One-on-One with Joel Thomas Hynes: Part 1 of 2

Award winning author, actor and songwriter, Joel Thomas Hynes opens up about his new record Dead Man’s Melody in part one of our in-depth Q&A.

First of all, congratulations are in order. I understand Little Dog is renewed for season two. What’s your thoughts on the tremendous fan response for season one, and what it means for you – and the rest of the cast and crew – to be coming back for a sophomore season?

I’m very happy the show’s been so well received. You know, a second season of Little Dog is a welcomed development, but actually wasn’t something I had anticipated or was even considering, much less hoping for. Not to say I don’t appreciate the work, but I conceived of it as a one-of – a large story packed into a small format. But in creating a second season, the plan is to still keep it nice and contained. I certainly don’t see it as this eventual institution like some shows become. I hope it stays nice and small and tight and leaves audiences wanting more.
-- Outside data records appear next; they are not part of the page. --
(** The value of the loop variable with which the outer loop is entered
    when the generator is resumed from [st]. *)
Definition entry_cursor (st : GenState) : option Z :=
  match st with
  | SuspendedStart => Some 0
  | SuspendedYield i m => Some (i + (JS.length m - 1) + 1)
  | Completed => None
  end.

(** A recorded step agrees with the matchers at its position. *)
Definition justified (text : string) (token_spec : TokenSpecification)
  (a : Advance) : Prop :=
  match a with
  | Matched i token => for_entries token_spec text i = Some token
  | Dropped i => for_entries token_spec text i = None
  end.

(** ** [TokenStream[Symbol.iterator]] *)

(** Where the generator made by [stream[Symbol.iterator]()] is: not yet
    started, suspended at its [yield] inside the [for ... of] loop over
    [this.iterator], or completed. The underlying generator is the
    stream's own, shared with [next] and [close]. *)
Inductive IterationState : Type :=
| NotStarted
| InLoop
| Finished.

(** [next()] of that generator: the loop pulls the stream's generator and
    yields what it gets, or ends with it. *)
Definition iteration_next (s : TokenStream) (w : IterationState)
  : JS.IteratorResult Token * TokenStream * IterationState :=
  match w with
  | NotStarted | InLoop =>
      match gen_next (iterator s) with
      | (JS.Yield token, it') => (JS.Yield token, {| iterator := it' |}, InLoop)
      | (JS.Done, it') => (JS.Done, {| iterator := it' |}, Finished)
      end
  | Finished => (JS.Done, s, Finished)
  end.

(** [return()] of that generator, which a [for ... of] loop over the stream
    calls when it is left early: leaving the [yield] closes the inner loop's
    iterator, that is, calls [this.iterator.return()]; before the first
    [next] the body has not started and nothing else happens. *)
Definition iteration_return (s : TokenStream) (w : IterationState)
  : JS.IteratorResult Token * TokenStream * IterationState :=
  match w with
  | InLoop =>
      let (_, it') := gen_return (iterator s) in
      (JS.Done, {| iterator := it' |}, Finished)
  | NotStarted | Finished => (JS.Done, s, Finished)
  end.

(** [Array.from] over the generator made by [stream[Symbol.iterator]()] in
    state [w]: the collected tokens and the stream as it is left. *)
Fixpoint Array_from_iteration (fuel : nat) (s : TokenStream) (w : IterationState)
  : option (list Token * TokenStream) :=
  match fuel with
  | O => None
  | S fuel' =>
      match iteration_next s w with
      | (JS.Yield token, s', w') =>
          match Array_from_iteration fuel' s' w' with
          | Some (tokens, s'') => Some (token :: tokens, s'')
          | None => None
          end
      | (JS.Done, s', _) => Some ([], s')
      end
  end.

(** [Array.from(stream)] *)
Definition Array_from_stream (fuel : nat) (s : TokenStream)
  : option (list Token * TokenStream) :=
  Array_from_iteration fuel s NotStarted.

(** ** Further notions *)

(** Positions compared first by line, then by column. *)
Definition position_lt (p q : Z * Z) : Prop :=
  fst p < fst q \/ (fst p = fst q /\ snd p < snd q).


(** A line and column carried forward over the characters of [s], one at a
    time: a newline starts the next line at column 1, any other character
    moves one column on. *)
Fixpoint advance_position (lc : Z * Z) (s : string) : Z * Z :=
  match s with
  | EmptyString => lc
  | String a s' =>
      advance_position
        (if is_lf a then (fst lc + 1, 1) else (fst lc, snd lc + 1)) s'
  end.

(** The matcher is a string or a regular expression. *)
Definition is_pattern (matcher : TokenMatcher) : bool :=
  match matcher with
  | MString _ => true
  | MRegExp _ => true
  | MFunction _ => false
  end.

(** The token passes [stream.next(...ignored_types)]. *)
Definition kept (ignored_types : list string) (token : Token) : bool :=
  negb (JS.includes ignored_types (type token)).


(** The generators reached from [token_iterator text token_spec] keep the
    text and the specification, and are suspended at a position of the
    text when they are suspended at the [yield]. *)
Definition reached_from (text : string) (token_spec : TokenSpecification)
  (g : Generator) : Prop :=
  gen_text g = text /\ gen_spec g = token_spec /\
  match gen_state g with
  | SuspendedYield i m => 0 <= i < JS.length text
  | _ => True
  end.

(** ** Accepted matches *)

(** The scan of [g] accepts the match [m] at position [i]: some call of
    [next] leaves the generator suspended at the [yield] with loop variable
    [i] and match [m]. *)
Definition accepted_match (g : Generator) (i : Z) (m : string) : Prop :=
  exists n, gen_state (after_pulls (S n) g) = SuspendedYield i m.

(** The accepted matches among the recorded steps are accepted matches of
    the scan of [g]. *)
Definition accepted_step (g : Generator) (a : Advance) : Prop :=
  match a with
  | Matched i token => accepted_match g i (value token)
  | Dropped _ => True
  end.

(** ** [Object.entries] on an object literal *)

(** An object literal as it is written: its property definitions in source
    order. *)
Definition ObjectLiteral := list (string * TokenMatcher).

Definition digit_value (a : ascii) : option N :=
  let n := N_of_ascii a in
  if ((48 <=? n) && (n <=? 57))%N then Some (n - 48)%N else None.

Fixpoint decimal_value (s : string) (acc : N) : option N :=
  match s with
  | EmptyString => Some acc
  | String a s' =>
      match digit_value a with
      | Some d => decimal_value s' (10 * acc + d)%N
      | None => None
      end
  end.

(** The key is an array index: the canonical decimal numeral (no leading
    zero, except "0" itself) of an integer from 0 to 2^32 - 2. *)
Definition array_index (key : string) : option N :=
  match key with
  | EmptyString => None
  | String a rest =>
      if Ascii.eqb a "0"%char && negb (String.eqb rest "") then None
      else match decimal_value key 0 with
           | Some v => if (v <=? 4294967294)%N then Some v else None
           | None => None
           end
  end.
(** C10 on the output tree an earlier run left for the workbook. *)
Lemma dest_removed_until_first_write_witness :
  dest_of ["w"; "out"] ["w"; "B.XLS"] = ["w"; "out"; "B"] /\
  dest_of ["w"; "out"] ["w"; "..xls"] = ["w"; "out"] /\
  prepare_dest ["w"; "out"] ["w"; "B.XLS"] sample_fs = inr sample_fs_cleared /\
  (forall q, ["w"; "out"; "B"] `prefix_of` q -> sample_fs_cleared !! q = None) /\
  sample_fs !! ["w"; "out"; "B"; "old"] = Some (File "Sub Old()").
Proof.
  assert (E : prepare_dest ["w"; "out"] ["w"; "B.XLS"] sample_fs =
              inr sample_fs_cleared)
    by (vm_cast_no_check (@eq_refl _ (@inr OSError _ sample_fs_cleared))).
  split; [reflexivity|]. split; [reflexivity|].
  split; [exact E|]. split; [|reflexivity].
  exact (proj1 (proj2 (proj2 (dest_removed_until_first_write sample_fs
                                ["w"; "out"] ["w"; "B.XLS"]))
                      sample_fs_cleared E)).
Defined.

End DriverFacts.

(* ===================================================================== *)
(** ** More about the parser *)
(* ===================================================================== *)

Module OlevbaMore.
Import Stream Olevba OlevbaFacts.
Local Open Scope py_scope.
Local Open Scope string_scope.
Local Open Scope list_scope.

(** *** The cursor *)


Lemma cursor_step_refl s : cursor_step s s.
Proof. unfold cursor_step. auto. Qed.

Lemma cursor_step_trans s1 s2 s3 :
  cursor_step s1 s2 -> cursor_step s2 s3 -> cursor_step s1 s3.
Proof.
  unfold cursor_step. intros (B1 & M1 & D1 & L1 & I1) (B2 & M2 & D2 & L2 & I2).
  rewrite B1 in *. repeat split; try congruence; try lia.
Qed.

Lemma cursor_step_advance_read n s :
  cursor_step s (advance (length (take n (ahead 0 s))) s).
Proof.
  unfold cursor_step, advance, ahead, pos, buf. simpl.
  rewrite length_take, length_drop. repeat split; lia.
Qed.

Abbreviation safe := (respects cursor_step any_exn).

Lemma safe_ret {A} (a : A) : safe (ret a).
Proof. apply respects_ret, cursor_step_refl. Qed.

Lemma safe_bind {A B} (m : M A) (k : A -> M B) :
  safe m -> (forall a, safe (k a)) -> safe (bind m k).
Proof.
  apply respects_bind; [apply cursor_step_trans|done].
Qed.

Lemma safe_raise {A} e : safe (@raise A e).
Proof. intros s. split; [apply cursor_step_refl|exact I]. Qed.

Lemma safe_raise_at {A} (f : state -> exn) : safe (fun s => @Raise A (f s) s).
Proof. intros s. split; [apply cursor_step_refl|exact I]. Qed.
With your new album Dead Man’s Melody, I felt while listening to it, while each song certainly can operate as its own strong single, it is best examined front to back. It almost had a theatrical element to it and felt like a fairly cohesive story, which I’ve always enjoyed. Did you make a conscious effort to create almost a concept album? Or did it just so happen to coincidentally play out with a common theme or narrative?

I went into the studio with a very loose plan. Certainly there were songs that I thought were really going to rise to the top that I either didn’t end up recording or recorded and then cut from the final arrangement. 

I recorded about 15 songs, but only nine ended up on the album. What I really liked were songs that didn’t sound like me, but were more or less delivered in a more theatrical manner. The songs that didn’t make the cut were a bit too intimate. I wanted an album that I was a few steps removed from, and then I noticed a common theme and storyline that was running through the songs. And that really influenced how everything came together too. 

So I ended up writing a new song specifically for the album, and revisiting a song that I’d written years ago and had never performed. But it was a really organic, liberating process. Feels like it just happened. It was actually one of the most creatively free projects I’ve ever been involved with.

I think many would have a difficult time pegging down a genre or style to describe your music. It’s dark and gritty but at the same time soulful, if that makes sense. I had flashes of Tom Waits, Nick Cave and even Kris Kristofferson or Leonard Cohen, but I’m sure others may draw something else from it. How would you tend to describe your sound? And were there any particular influences for you that stood out in the making of this record?

Dead Man’s Melody is, at a glance, a very straight forward rock album, but if you lean in and pay attention there’s a lot more going on. I’m working with a lot of literary allusions and biblical undertones. I’m spinning one overall story from a bunch of different angles, revisiting the same character in different frames of mind. I definitely took the storyteller’s approach and that’s what I’ve always wanted to do. This is the album I’ve been wanting to make since I was 16.

When I think about another couple of albums I’d like to make, I don’t feel like I have to hang around this sound or this delivery because I don’t have an established musical audience with any expectations of me. So I have a lot of more personal, poetic folk songs that sound more like me and I’ll be making an album with those types of songs soon. A sort of rocked up folk album with a lot more acoustic guitar and interpretive, specific lyrics. I wasn’t really trying to say anything with Dead Man’s Melody, just wanted to perform some solid rock songs.

Being a prolific writer of fiction, did you find that your work in literature and even television has transferred over to songwriting?

Stories will find their vehicle. If a story is worth telling, it’ll find a way to get told. I’ve tried writing movies that just won’t work but then lend themselves readily to the stage. Tried writing poems that turn into short stories. Have an idea for a novel that I just can’t seem to crack and then a few weeks later I end up cracking the story in a song. I don’t know if fiction and screenwriting offers me much advantage when it comes to songwriting because I don’t see much difference in any of it. It’s just communicating stories and choosing the right vehicle. It certainly helps that I love to sing and that I hear music in my head, but there’s an element of performance to all my work. I write a novel and I constantly have an eye on the rhythm of the language, the timing of the distribution of information and ultimately how it will sound out loud. And obviously somewhere in the back of my head I’m thinking about how it might lend itself to other platforms. And coming off the post production of Little Dog now I’ve gotten more and more interested in writing songs that will lend themselves to the screen as well. 

Maybe I just like to get everything all snarled up until I have no idea what I’m doing.